By Ken Steadman
“Lure of Alaska” will be the next featured Fairfield Glade Lions Club Travelogue presentation on Nov. 4. You may want to put on a few extra clothes to stay warm if things get frigid. However, Dale Johnson will try to give you a warm presentation at the Palace Theater starting at 7 p.m. Tickets will be on sale at the door for $7 each, or season tickets are still on sale for $30 each.
Alaska still issues a siren call of inducement, of seduction, at least for some. A seduction that resonates at several levels, of course. Some people come only for the petroleum royalities, immune and indifferent to the primal appeal this land has for others. Alaska is a place where sizable fragments of the natural world still exist, unfettered by any human influence. But, it is also a challenge. Alaska is a place where men and women come to test themselves against the land, against the weather and against themselves.
It sometimes draws men like Phil Koontz. Phil was an engineer and, for a while, an attorney. He followed his dream to live in Alaska 12 years ago and implemented that dream by building his own log house. It’s a dream that still resonates within the minds of many people in the “lower 48.” Even though it is a cherished dream of many, it is a tough thing to do.
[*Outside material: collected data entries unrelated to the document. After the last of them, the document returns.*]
(** A duplicate-free topological order of all the nodes rules cycles out. *)
Lemma topo_acyclic nodes E l :
  closed nodes E -> NoDup l -> (forall n, n ∈ nodes -> n ∈ l) -> topo E l -> acyclic E.
Proof.
  intros Hc Hnd Hall Ht x Hx.
  assert (Hin : x ∈ nodes).
  { apply tc_first in Hx as [m H]. exact (proj1 (Hc _ _ H)). }
  destruct (list_elem_of_split l x (Hall _ Hin)) as (l1 & l2 & ->).
  pose proof (topo_tc_before _ _ _ _ Ht Hx l1 l2 eq_refl).
  apply NoDup_app in Hnd as (_ & Hnd & _). apply (Hnd x); set_solver.
Qed.

(** Induction along the edges of an acyclic graph: the relation "is reached
    from" is finite and irreflexive. *)
Lemma acyclic_ind nodes E (P : string -> Prop) :
  closed nodes E -> acyclic E ->
  (forall n, n ∈ nodes -> (forall s, (s, n) ∈ E -> P s) -> P n) ->
  forall n, n ∈ nodes -> P n.
Proof.
  intros Hc Hac Hstep.
  assert (Hflip : forall x y, tc (fun t s => (s, t) ∈ E) x y -> tc (edge_rel E) y x).
  { induction 1 as [x y ?|x y z ? _ IH]; [by apply tc_once|].
    eapply tc_r; [exact IH|done]. }
  assert (Hsn : forall n, sn (fun t s => (s, t) ∈ E) n).
  { intros n. apply tc_finite_sn.
    - intros x Hx. by apply (Hac x), Hflip.
    - exists nodes. intros y Hy%Hflip.
      apply tc_first in Hy as [m H]. exact (proj1 (Hc _ _ H)). }
  intros n. induction (Hsn n) as [n _ IH]. intros Hn.
  apply Hstep; [done|]. intros s Hs. apply IH; [exact Hs|]. exact (proj1 (Hc _ _ Hs)).
Qed.

(** A set of nodes closed under "all my predecessors are in it" is the set of
    all nodes. *)
Lemma acyclic_ready_all nodes E (out : list string) :
  closed nodes E -> acyclic E ->
  (forall n, n ∈ nodes -> (forall s, (s, n) ∈ E -> s ∈ out) -> n ∈ out) ->
  forall n, n ∈ nodes -> n ∈ out.
Proof. apply acyclic_ind. Qed.

(** ** The invariant of the loop *)

Lemma kahn_inv_init nodes E deg :
  dict_wf deg ->
  (forall n, dget deg n = if decide (n ∈ nodes) then Some (indeg E [] n) else None) ->
  kahn_inv nodes E [] (zero_degree deg) deg.
Proof.
  intros Hwf Hdeg. split; cbn.
  - by apply NoDup_zero_degree.
  - intros n. rewrite elem_zero_degree, Hdeg by done. by case_decide.
  - done.
  - intros n Hn. rewrite elem_zero_degree, Hdeg, decide_True by done.
    split; [by intros ->|by intros [= ?]].
  - apply topo_nil.
Qed.

Lemma kahn_inv_relaxable nodes E out cur q deg :
  out_closed nodes E -> kahn_inv nodes E out (cur :: q) deg -> relaxable (succs E cur) deg.
Proof.
  intros Hc [Hnd Hnodes Hdeg _ _] n Hn. exists (indeg E out n). split.
  - rewrite Hdeg, decide_True; [done|]. apply elem_succs in Hn. apply (Hc _ _ Hn), Hnodes. set_solver.
  - apply occ_le_indeg. apply NoDup_app in Hnd as (_ & Hnd & _).
    intros ?. apply (Hnd cur); set_solver.
Qed.

Lemma kahn_inv_step nodes E out cur q deg :
  out_closed nodes E -> kahn_inv nodes E out (cur :: q) deg ->
  kahn_inv nodes E (out ++ [cur]) (q ++ (relax_degrees (succs E cur) deg).2)
    (relax_degrees (succs E cur) deg).1.
Proof.
  intros Hc Hinv. pose proof (kahn_inv_relaxable _ _ _ _ _ _ Hc Hinv) as Hr.
  destruct Hinv as [Hnd Hnodes Hdeg Hready Htopo].
  assert (Hcur : cur ∉ out).
  { apply NoDup_app in Hnd as (_ & Hnd & _). intros ?. apply (Hnd cur); set_solver. }
  assert (Hcn : cur ∈ nodes) by (apply Hnodes; set_solver).
  assert (Hzs : forall n, n ∈ (relax_degrees (succs E cur) deg).2 <->
    n ∈ nodes /\ n ∈ succs E cur /\ indeg E out n = occ n (succs E cur)).
  { intros n. rewrite relax_degrees_zero, Hdeg by done.
    case_decide; split; [intros [? [= ?]]|intros (? & ? & ->)|intros [_ [=]]|intros (? & _)]; done. }
  assert (Hmid : out ++ cur :: q ≡ₚ (out ++ [cur]) ++ q) by (by rewrite <- app_assoc).
  split.
  - rewrite app_assoc. apply NoDup_app. split_and!.
    + by rewrite <- app_assoc.
    + intros n Hn (? & Hin%occ_pos & Heq)%Hzs.
      assert (n ∈ out ++ cur :: q) as Hin' by (by rewrite Hmid).
      apply (proj2 (Hready n ltac:(done))) in Hin'. lia.
    + by apply relax_degrees_NoDup.
  - intros n. rewrite app_assoc, elem_of_app, <- Hmid.
    intros [?|(? & _)%Hzs]; [by apply Hnodes|done].
  - intros n. rewrite relax_degrees_get, Hdeg by done. case_decide; cbn; [|done].
    by rewrite indeg_snoc_out.
  - intros n Hn. rewrite app_assoc, elem_of_app, <- Hmid, indeg_snoc_out by done.
    pose proof (occ_le_indeg E out cur n Hcur). pose proof (occ_pos n (succs E cur)).
    pose proof (occ_nonneg n (succs E cur)). rewrite <- Hready by done.
    rewrite Hzs. destruct (decide (n ∈ succs E cur)); split.
    + intros ?. right. split_and!; [done..|lia].
    + intros [?|(? & ? & ?)]; lia.
    + intros ?. left. assert (~ 0 < occ n (succs E cur)) by naive_solver. lia.
    + intros [?|(? & ? & ?)]; lia.
  - apply topo_snoc; [done|]. apply indeg_zero, Hready; set_solver.
Qed.

Lemma kahn_inv_acyclic nodes E out deg :
  NoDup nodes -> closed nodes E -> kahn_inv nodes E out [] deg ->
  length out = length nodes <-> acyclic E.
Proof.
  intros Hnn Hc [Hnd Hnodes _ Hready Htopo]. rewrite app_nil_r in *. split.
  - intros Hlen. eapply topo_acyclic; [done| |..]; [done| |done].
    intros n. by apply NoDup_same_length.
  - intros Hac.
    assert (Hall : forall n, n ∈ nodes -> n ∈ out).
    { apply (acyclic_ready_all nodes E); [done..|]. intros n Hn Hs.
      apply Hready; [done|]. by apply indeg_zero. }
    apply NoDup_subset_length in Hnodes; [|done].
    apply NoDup_subset_length in Hall; [|done]. lia.
Qed.

(** ** The loop, for any accumulator *)

Section kahn_loop_spec.
Context {A : Type} (visit : string -> A -> A) (hook : string -> string -> A -> res A).
Context (adj : string -> res (list string)) (nodes : list string) (E : edges).
Hypothesis Hclosed : out_closed nodes E.
Hypothesis Hadj : forall n, n ∈ nodes -> adj n = Ok (succs E n).

(** The nodes taken and the final degrees do not depend on the accumulator,
    and fuel equal to the number of nodes is never exhausted. *)
Lemma kahn_loop_spec fuel out q deg a :
  kahn_inv nodes E out q deg -> (length nodes <= length out + fuel)%nat ->
  exists rest deg', kahn_inv nodes E (out ++ rest) [] deg' /\
    dkeys deg' = dkeys deg /\
    kahn_loop visit hook adj fuel deg q a
      = (a' <-? replay visit hook (succs E) rest a ;; Ok (deg', a')).
Proof.
  revert out q deg a. induction fuel as [|fuel IH]; intros out q deg a Hinv Hfuel.
  all: destruct q as [|cur q].
  1, 3: exists [], deg; rewrite app_nil_r; done.
  - destruct Hinv as [Hnd Hnodes _ _ _].
    apply NoDup_subset_length in Hnodes; [|done].
    rewrite length_app in Hnodes. cbn in *. lia.
  - pose proof (kahn_inv_relaxable _ _ _ _ _ _ Hclosed Hinv) as Hr.
    pose proof (kahn_inv_step _ _ _ _ _ _ Hclosed Hinv) as Hinv'.
    assert (Hcur : cur ∈ nodes) by (apply (ki_nodes _ _ _ _ _ Hinv); set_solver).
    assert (Hf : (length nodes <= length (out ++ [cur]) + fuel)%nat)
      by (rewrite length_app; cbn; lia).
    set (r := relax_degrees (succs E cur) deg) in *.
    assert (Hrun : kahn_loop visit hook adj (S fuel) deg (cur :: q) a =
      (a' <-? replay_node visit hook (succs E) a cur ;;
       kahn_loop visit hook adj fuel r.1 (q ++ r.2) a')).
    { cbn [kahn_loop]. rewrite Hadj by done. cbn [res_bind].
      rewrite kahn_relax_degrees by done. unfold replay_node.
      by destruct (res_fold _ _ _). }
    rewrite Hrun. unfold replay. cbn [res_fold].
    destruct (replay_node visit hook (succs E) a cur) as [a'|e] eqn:Ha.
    + destruct (IH _ _ _ a' Hinv' Hf) as (rest & deg' & Hi & Hk & Hl).
      exists (cur :: rest), deg'. split_and!.
      * by rewrite <- app_assoc in Hi.
      * rewrite Hk. apply relax_degrees_dkeys.
      * cbn [res_bind res_fold]. rewrite Hl. by rewrite Ha.
    + destruct (IH _ _ _ a Hinv' Hf) as (rest & deg' & Hi & Hk & _).
      exists (cur :: rest), deg'. split_and!.
      * by rewrite <- app_assoc in Hi.
      * rewrite Hk. apply relax_degrees_dkeys.
      * cbn [res_bind res_fold]. by rewrite Ha.
Qed.
End kahn_loop_spec.

(** The whole run, from the dictionaries the code builds. *)
Lemma kahn_run_spec {A} (visit : string -> A -> A) hook nodes es a
    (adj : string -> res (list string)) :
  NoDup nodes ->
  (forall n, n ∈ nodes -> adj n = Ok (succs (eff_edges nodes es) n)) ->
  exists order deg', kahn_inv nodes (eff_edges nodes es) order [] deg' /\
    dkeys deg' = nodes /\
    kahn_loop visit hook adj (length nodes) (kahn_build nodes es).2
        (zero_degree (kahn_build nodes es).2) a
      = (a' <-? replay visit hook (succs (eff_edges nodes es)) order a ;; Ok (deg', a')).
Proof.
  intros Hnd Hadj.
  assert (Hwf : dict_wf (kahn_build nodes es).2) by (unfold dict_wf; by rewrite dkeys_kahn_build).
  pose proof (kahn_inv_init nodes (eff_edges nodes es) _ Hwf (proj2 (kahn_build_spec nodes es)))
    as Hinit.
  destruct (kahn_loop_spec visit hook adj nodes (eff_edges nodes es)
    (closed_out _ _ (eff_edges_closed _ _)) Hadj (length nodes) [] _ _ a Hinit) as (rest & deg' & ? & ? & ?).
  { cbn. lia. }
  exists rest, deg'. split_and!; [done| |done].
  by rewrite dkeys_kahn_build in *.
Qed.

Lemma kahn_build_adj nodes es n :
  n ∈ nodes ->
  dlookup (kahn_build nodes es).1 n = Ok (succs (eff_edges nodes es) n).
Proof.
  intros. apply dlookup_Some. rewrite (proj1 (kahn_build_spec nodes es)).
  by rewrite decide_True.
Qed.

(** ** The accumulators the routines use *)

Lemma replay_no_hook {A} (visit : string -> A -> A) succ l a :
  replay visit (fun _ _ a => Ok a) succ l a = Ok (fold_left (fun a c => visit c a) l a).
Proof.
  unfold replay, replay_node. revert a. induction l as [|c l IH]; intros a; cbn; [done|].
  assert (Hin : forall (ns : list string) (b : A), res_fold (fun a _ => Ok a) ns b = Ok b).
  { induction ns; intros; cbn; [done|]. apply IHns. }
  rewrite Hin. cbn. apply IH.
Qed.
This is not the Alaska frequented by tourist, but it is an Alaska which was more like the way it was years ago all over the state. Wildlife is still here, but more reclusive, not seen easily along the highways, which is a disappointment to casual tourists. But, in “Lure of Alaska” you will see grizzlies fishing for salmon, and competing with each other for the best places. Black bears also relish salmon when conditions permit, and we see them feeding in an amazing profligacy of fish, the bears choosing to eat only the caviar.
Anchorage is now a city of 300,000 – almost half the population of the entire state. Forty miles north of this city is the Matnuska Valley, and a surprising agricultural region with about 900 farms. They produce some amazing crops in 22 hours of sunlight every day. Some cabbages will weigh up to 127 pounds.
Denali National Park is the crown jewel of Alaska’s park system. But it is not the largest. The Wrangel-Saint Alias is 13 million acres … America’s largest. It contains the abandoned Kennicot Copper Mine which flourished in the early 1900’s, a fascinating story about Alaska.
There are moose, people, cities, fishing, the Marine Highway, receding glaciers and more, in a gigantic land that maintains an aura of mystic in the psyche of many people still yet.